Each year more than 200,000 women in the United States will be diagnosed with breast cancer. The diagnosis comes with an emotional and physical toll even though great strides have been made in understanding and treating the disease.
When Karen learned about her cancer, she was fairly certain that she would simply have her breasts removed and be rid of them. Her children encouraged her to look at alternatives, and she began gathering information and interviewing plastic surgeons. One call was to Ben J. Kirbo, M.D., a board-certified plastic surgeon and founder of Southeastern Plastic Surgery in Tallahassee.
“The more I talked with Dr. Kirbo; I realized that there were many reconstruction options,” Karen said. “After interviewing him, there was no question, I knew immediately that I would definitely use Dr. Kirbo. His compassion and dedication eased my fears associated with my diagnosis and treatment.”

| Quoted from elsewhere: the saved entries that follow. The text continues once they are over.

Lemma client_turn_ok (s0 s : state) :
  alive s -> connected s -> same_object s0 s -> yields True (client_handler.turn (A := A) s) (turn_post s0 s).
Proof.
  intros Ha Hn Hso. unfold client_handler.turn. pose proof (read_returns s.(kernel_) (data s)) as Hret.
  destruct (connection.non_blocking_read _ _) as [[[k d] rst]| | |] eqn:Er; try done. rewrite bind_ok.
  destruct (read_turn s0 s k d rst Ha Hn Hso Er) as (Ha1 & Hn1 & Hso1 & Hread). set (s1 := with_data k d s) in *.
  destruct (alive_connected _ Ha1 Hn1) as (c & Hc & Hs). unfold client_handler.handle_stream. rewrite Hc.
  pose proof (stream_serves _ _ _ Hs (al_open _ Ha1) (al_wf _ Ha1)) as Hy.
  destruct (client_handle_stream s1.(kernel_) c (data s1)) as [[[[st k2] c2] d2]| | |]; try done. rewrite !bind_ok.
  destruct Hy as (Hu & Hwf2 & Hst). destruct (streamed s0 s1 k2 c2 d2 Ha1 Hn1 Hso1 Hu) as [Hso2 Hnext].
  set (s2 := with_client (Some c2) (with_data k2 d2 s1)) in *.
  assert (client_done st k2 c2 d2 -> yields True (client_handler.shutdown (A := A) s2) (gone s0)) as Hend.
  { intros Hd. apply (shutdown_ends s0 s2 c2); try done.
    - rewrite (so_fd _ _ Hso2), <- (so_fd _ _ Hso1). apply Ha1.
    - rewrite (so_event _ _ Hso2), (so_fd _ _ Hso2), <- (so_event _ _ Hso1), <- (so_fd _ _ Hso1). apply Ha1.
    - by rewrite (so_event _ _ Hso2).
    - apply Hso2.
    - by eapply done_sound.
    - intros k' Hk. eapply by_stream; [exact Hd|exact (so_fd _ _ Hso2)|exact Hk]. }
  assert (client_done st k2 c2 d2 -> yields True (s ← client_handler.shutdown (A := A) s2; Ok (RETURN, s)) (turn_post s0 s))
    as Hret2 by (intros Hd; eapply yields_bind; [by apply Hend|by intros s3]).
  pose proof (read_fewer s1 k2 d2 Hu) as Hfew.
  destruct st; try done; try (by apply Hret2); cbn [stream_status].
  - destruct Hst as (Hs2 & Hor & Est & Hp). destruct (Hnext Hs2 Hwf2 Est) as [Ha2 Hn2].
    change (data s2) with d2. rewrite Hor. cbn [negb].
    destruct (connection.ready_to_read d2) eqn:Erdy; simpl; (split; [done|]); (split; [done|]); (split; [done|]).
    + apply (measure_falls s s1 s2 c c2); try done. apply Hread.
      revert Erdy. unfold connection.ready_to_read, connection.open_for_read.
      rewrite (us_reads _ _ _ _ Hu), Est. done.
    + by apply wants_read.
  - destruct Hst as (Hs2 & Hw & Est). destruct (Hnext Hs2 Hwf2 Est) as [Ha2 Hn2].
    unfold connected in Hn2. rewrite Hn2. change (data s2) with d2 in *. rewrite Hw. simpl.
    split; [done|]. split; [done|]. split; [done|]. by apply wants_write.
Qed.

(** What a call of the loop leaves. *)
Definition loop_post (s0 : state) (x : life * state) : Prop :=
  let '(l, s') := x in
  match l with
  | Alive => alive s' /\ connected s' /\ same_object s0 s' /\ wanted (data s') <> 0
  | Deleted => gone s0 s'
  end.

Lemma client_loop_ok (s0 : state) : forall fuel s, alive s -> connected s -> same_object s0 s ->
  measure s < Z.of_nat fuel -> yields True (event_loop (A := A) fuel s) (loop_post s0).
Proof.
  induction fuel as [|fuel IH]; intros s Ha Hn Hso Hf.
  - pose proof (level_bounds s Ha Hn). unfold measure, bound in *. nia.
  - cbn [event_loop]. eapply yields_bind; [by apply client_turn_ok|]. intros [[] s1] Hp; [|exact Hp..].
    destruct Hp as (Ha1 & Hn1 & Hso1 & Hlt). apply IH; try done. lia.
Qed.

(** ** The events *)

(** The answer of the connection that was begun. *)
Lemma server_connect_ok (s : state) c :
  alive s -> connection.state_ (data s) = connection.CONNECTING -> s.(handler_).(p_client_) = Some c ->
  client_waiting s.(kernel_) c (data s) ->
  yields True (handle_server_connect (A := A) s) (fun '(s1, st) =>
    st = socketlib.COMPLETE /\ alive s1 /\ connected s1 /\ same_object s s1 /\ (reads s1 <= reads s)%nat \/
    st = socketlib.CONNECTION_FAILED /\
    exists k, s1 = with_data k (data s) s /\ same_object s s1 /\
      sent k (connection.fd_ (data s)) = sent s.(kernel_) (connection.fd_ (data s))).
Proof.
  intros Ha E Hc Hw. unfold handle_server_connect.
  pose proof (so_error_streams s.(kernel_) (connection.fd (data s))) as Hs.
  pose proof (so_error_events s.(kernel_) (connection.fd (data s))) as He.
  pose proof (reads_so_error s.(kernel_) (connection.fd (data s)) (connection.fd_ (data s))) as Hr.
  destruct (sys_getsockopt_error _ _) as [k error]. cbn [fst] in Hs, He, Hr. destruct Hs as [Hs Ho].
  destruct (bool_decide_reflect (error = Some 0)) as [_|_].
  2: { simpl. right. split; [done|]. exists k. split; [done|]. split; [by constructor|apply Hs]. }
  rewrite Hc. cbn [of_option]. rewrite bind_ok. set (d := connection.set_state connection.CONNECTED (data s)).
  assert (client_waiting k c d) as Hw1.
  { eapply waiting_follows; [exact Hw|]. constructor; auto. }
  destruct Ha as [Hfd Hopen Hev Hwf _].
  pose proof (connect_serves k c d Hw1 (Ho _ Hopen)) as Hy.
  destruct (client_connect k c d) as [[[k2 c2] d2]| | |]; try done. rewrite bind_ok.
  destruct Hy as (Hu & Hsv & Est & Hwf2). simpl. left. split; [done|].
  assert (connection.state_ d2 = connection.CONNECTED) as Est2 by by rewrite Est.
  assert (connected (with_client (Some c2) (with_data k2 d2 s))) as Hn.
  { unfold connected, data, connection.open_for_write. simpl. by rewrite Est2. }
  destruct Hu as [Uf Ur Uo Uc]. split; [|split; [done|split]].
  - constructor; unfold data, event_of in *; simpl; rewrite ?Uf; auto. exists c2. split; [done|]. by right.
  - constructor; [exact Uf|done|]. intros e. destruct (calls_events _ _ Uc e), (He e). simpl. split; congruence.
  - unfold reads, data. simpl. rewrite Uf. transitivity (read_calls (A := A) k (connection.fd_ d)); [by apply sends_reads|exact Hr].
Qed.

(** The client is given the connection. *)
Lemma client_connect_ok (s : state) fd :
  alive s ->
  yields True (check_for_server_connect (A := A) fd s) (fun '(s1, st) =>
    (st = socketlib.COMPLETE \/ st = socketlib.INCOMPLETE) /\
      alive s1 /\ connected s1 /\ same_object s s1 /\ (reads s1 <= reads s)%nat \/
    st = socketlib.CONNECTION_FAILED /\ connection.state_ (data s) = connection.CONNECTING /\
    exists k, s1 = with_data k (data s) s /\ same_object s s1 /\
      sent k (connection.fd_ (data s)) = sent s.(kernel_) (connection.fd_ (data s))).
Proof.
  intros Ha. unfold check_for_server_connect. eapply yields_bind; [solve [eauto with switchflow]|]. intros [] _.
  unfold connection.state. destruct (al_client _ Ha) as (c & Hc & [[E Hw]|[E Hs]]).
  - rewrite bool_decide_eq_true_2 by done. eapply yields_mono; [by eapply server_connect_ok|].
    intros [s1 st] [(-> & Hp)|(-> & Hp)]; [left; by split; [left|]|right; done].
  - rewrite bool_decide_eq_false_2 by by apply open_not_connecting. simpl. left. by split; [right|].
Qed.

(** The event is registered for what the socket waits for. *)
Lemma client_waits_ok (s : state) :
  alive s -> connected s -> wanted (data s) <> 0 ->
  yields True (wait (A := A) s) (fun s' => alive s' /\ waits s' /\ event_of s' = event_of s /\
    touches (A := A) (event.event_ (event_of s)) s.(kernel_) s'.(kernel_)).
Proof.
  intros Ha Hn Hw. unfold wait. destruct (Z.eqb_spec (wanted (data s)) 0) as [|_]; [done|]. cbn [negb].
  eapply yields_bind; [apply add_event_yields|]. intros k [Ht Hp]. simpl.
  pose proof (to_streams _ _ _ Ht) as [Hs Ho].
  destruct Hp as [Hpe Hwa]; [rewrite (al_event _ Ha); apply Ha|].
  split; [|split; [|split; [done|exact Ht]]].
  - apply alive_follows; auto. constructor; auto.
  - unfold waits. change (data (with_data k (data s) s)) with (data s). rewrite decide_False by by apply open_not_connecting.
    split; [exact Hpe|]. split; [done|]. change (event_of (with_data k (data s) s)) with (event_of s).
    simpl. by rewrite Hwa, (al_event _ Ha).
Qed.

(** The turns of an event, however many bytes the socket has. *)
Definition event_fuel (s : state) : Z := bound * (Z.of_nat (reads s) + 1).

Definition event_post (s : state) (x : life * state) : Prop :=
  let '(l, s') := x in
  match l with
  | Alive => alive s' /\ waits s' /\ event.event_ (event_of s') = event.event_ (event_of s)
  | Deleted => gone s s'
  end.

Lemma alive_flag (s : state) (f : connection.t -> connection.t) :
  alive s -> (forall d, connection.fd_ (f d) = connection.fd_ d /\ connection.buffer_ (f d) = connection.buffer_ d /\
    connection.state_ (f d) = connection.state_ d) ->
  alive (with_data s.(kernel_) (f (data s)) s) /\ same_object s (with_data s.(kernel_) (f (data s)) s).
Proof.
  intros Ha Hf. destruct (Hf (data s)) as (E1 & E2 & E3). split; [|by constructor].
  apply alive_follows; [done| |by rewrite E3|unfold connection.open_for_write; by rewrite E3].
  constructor; rewrite ?E1, ?E2; auto.
Qed.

“Women are so selfless. They’ve just received the most horrific diagnosis, and their heads are swirling with the decisions to make while worrying about their spouse, their children and often a fulltime job,” said Dr. Kirbo.
“We strive to make decisions less overwhelming for our patients and help get them back in control and understand they do not need to be rushed into making a decision. In our practice, we set up appointments for breast cancer patients within 72 hours but more often, we try to see them the same day they call.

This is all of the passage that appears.